In Ruby's view of the world, the important part of the song, isn't the end. "The other reindeer laughed at him, and called him names, they wouldn't let him play with them when they played their games!' she explained to me. "Just because his nose was different. They were bullies and they hurt Rudolph's feelings."

I'm afraid I didn't handle this discussion well, as I was unprepared for it and so I focused on the ending. "But in the end they all loved him, and shouted out with glee!" There was a pause, "But Rudolph will always remember that they called him names, he will always remember they wouldn't play with him. When that girl was mean to me, she likes me now, but I still remember."

I turned more serious and said, "Yes, it's nice that they came to see Rudolph as having something to offer, but he will always be different from them and will always remember what they did."

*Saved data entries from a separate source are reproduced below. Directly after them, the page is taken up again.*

Lemma with_leaf_leaf addr : ~ reserved addr ->
  leaf self (with_leaf m q t to e) addr
  = if decide (vpage addr = vpage to)
    then if entry_is_unused e then None else Some e
    else leaf self m addr.
Proof.
  intros Hra. pose proof (table_path_valid addr 3 Hra) as Hv.
  pose proof (table_path_valid to 3 Hr) as Hvto.
  change (take 3 (table_path addr)) with (table_path addr) in Hv.
  change (take 3 (table_path to)) with (table_path to) in Hvto.
  unfold leaf. rewrite with_leaf_resolve by done.
  destruct (decide (vpage addr = vpage to)) as [Heq|Hne].
  - apply vpage_path in Heq as [-> ->]. rewrite Hq. simpl. unfold with_leaf.
    rewrite lookup_insert_eq. simpl.
    by rewrite table_get_set, decide_True by (done || (apply page_index_bounds; lia)).
  - destruct (resolve self m (table_path addr)) as [p|] eqn:Hp; [|done]. simpl.
    unfold with_leaf. destruct (decide (p = q)) as [->|Hpq].
    + rewrite lookup_insert_eq, Ht. simpl.
      rewrite table_get_set, decide_False; [done| |apply page_index_bounds; lia..].
      intros Hi. apply Hne, vpage_path. split; [by eapply wf_tree|done].
    + by rewrite lookup_insert_ne.
Qed.

End with_leaf.

(** What a walk finds at level 1, in terms of [leaf]. *)
Lemma leaf_none self m addr q t :
  resolve self m (table_path addr) = Some q -> m !! q = Some t ->
  entry_is_unused (page_table_get t (page_index 1 addr))
  = bool_decide (leaf self m addr = None).
Proof.
  intros Hq Ht. unfold leaf. rewrite Hq. simpl. rewrite Ht. simpl.
  by destruct (entry_is_unused _).
Qed.

Lemma leaf_some self m addr q t e :
  resolve self m (table_path addr) = Some q -> m !! q = Some t ->
  leaf self m addr = Some e ->
  page_table_get t (page_index 1 addr) = e /\ entry_is_unused e = false.
Proof.
  intros Hq Ht. unfold leaf. rewrite Hq. simpl. rewrite Ht. simpl.
  destruct (entry_is_unused _) eqn:Hu; [done|]. intros [= <-]. done.
Qed.

(** ** The allocator's frames *)

Section operations.
Context {F : Type} {FA : FrameAllocator F} {FS : FrameSource F}.
Implicit Types env : Env F.

(** Frames that end below [limit] lie, through the offset mapping, at canonical
    page-aligned addresses. *)
Definition offset_ok self (limit : Z) : Prop :=
  2 ^ 64 - 2 ^ 47 <= internal_offset self /\ internal_offset self + limit <= 2 ^ 64
  /\ limit <= 2 ^ 52 /\ page_aligned (internal_offset self).

(** The invariant of the operations: the tables form a tree, the allocator can
    serve [n] more requests below [limit], and no frame it can still hand out
    holds a table of the tree. *)
Record inv (limit : Z) (n : nat) self env : Prop := {
  inv_wf : wf self (tables env);
  inv_offset : offset_ok self limit;
  inv_room : room limit (allocator env) n;
  inv_fresh path q : valid_path path -> resolve self (tables env) path = Some q ->
    ~ available (allocator env) (q - internal_offset self)
}.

The conversation took a sudden shift. Ruby told me that she'd bought for her Dad a tall Rudolph decoration and it has a red nose. She said it wasn't Rudolph when he was a boy but when he's a Dad. "Do you think that any of Rudolph's children have red noses?" I asked, and she said, certainly, "No." And then the conversation trialed off.

Just before I hung up she said, "Um, Dave ..."

"Yes?"

"If Rudolph has a child with a red nose too, he'd have to love him a lot at home because he's going to get teased a lot at school, right?"

"Yes, Rudolph's little reindeer child would need to know that he was loved for his red nose and he'd need to understand why the other reindeer teased him."

"That's right!" she said.

After we hung up and I told Joe about the conversation, he said, "You know exactly where your next conversation with her will start, don't you."

I nodded.

It's time Ruby realized why bullies bully, and I'm ready for the question.

6 comments:

wendy said...

Rudolph won't forget his earlier treatment just because they're nice to him now.
WOW. What a girl that Ruby is. She is going to be an amazing woman one day!

scribe said...

i'm with ruby.
i've always been ambivalent about the whole rudolph thing for that very reason - perhaps, especially, how they came around in the end, which didn't ever seem to indicate they had any sense of acting badly before.

happy christmas!

CapriUni said...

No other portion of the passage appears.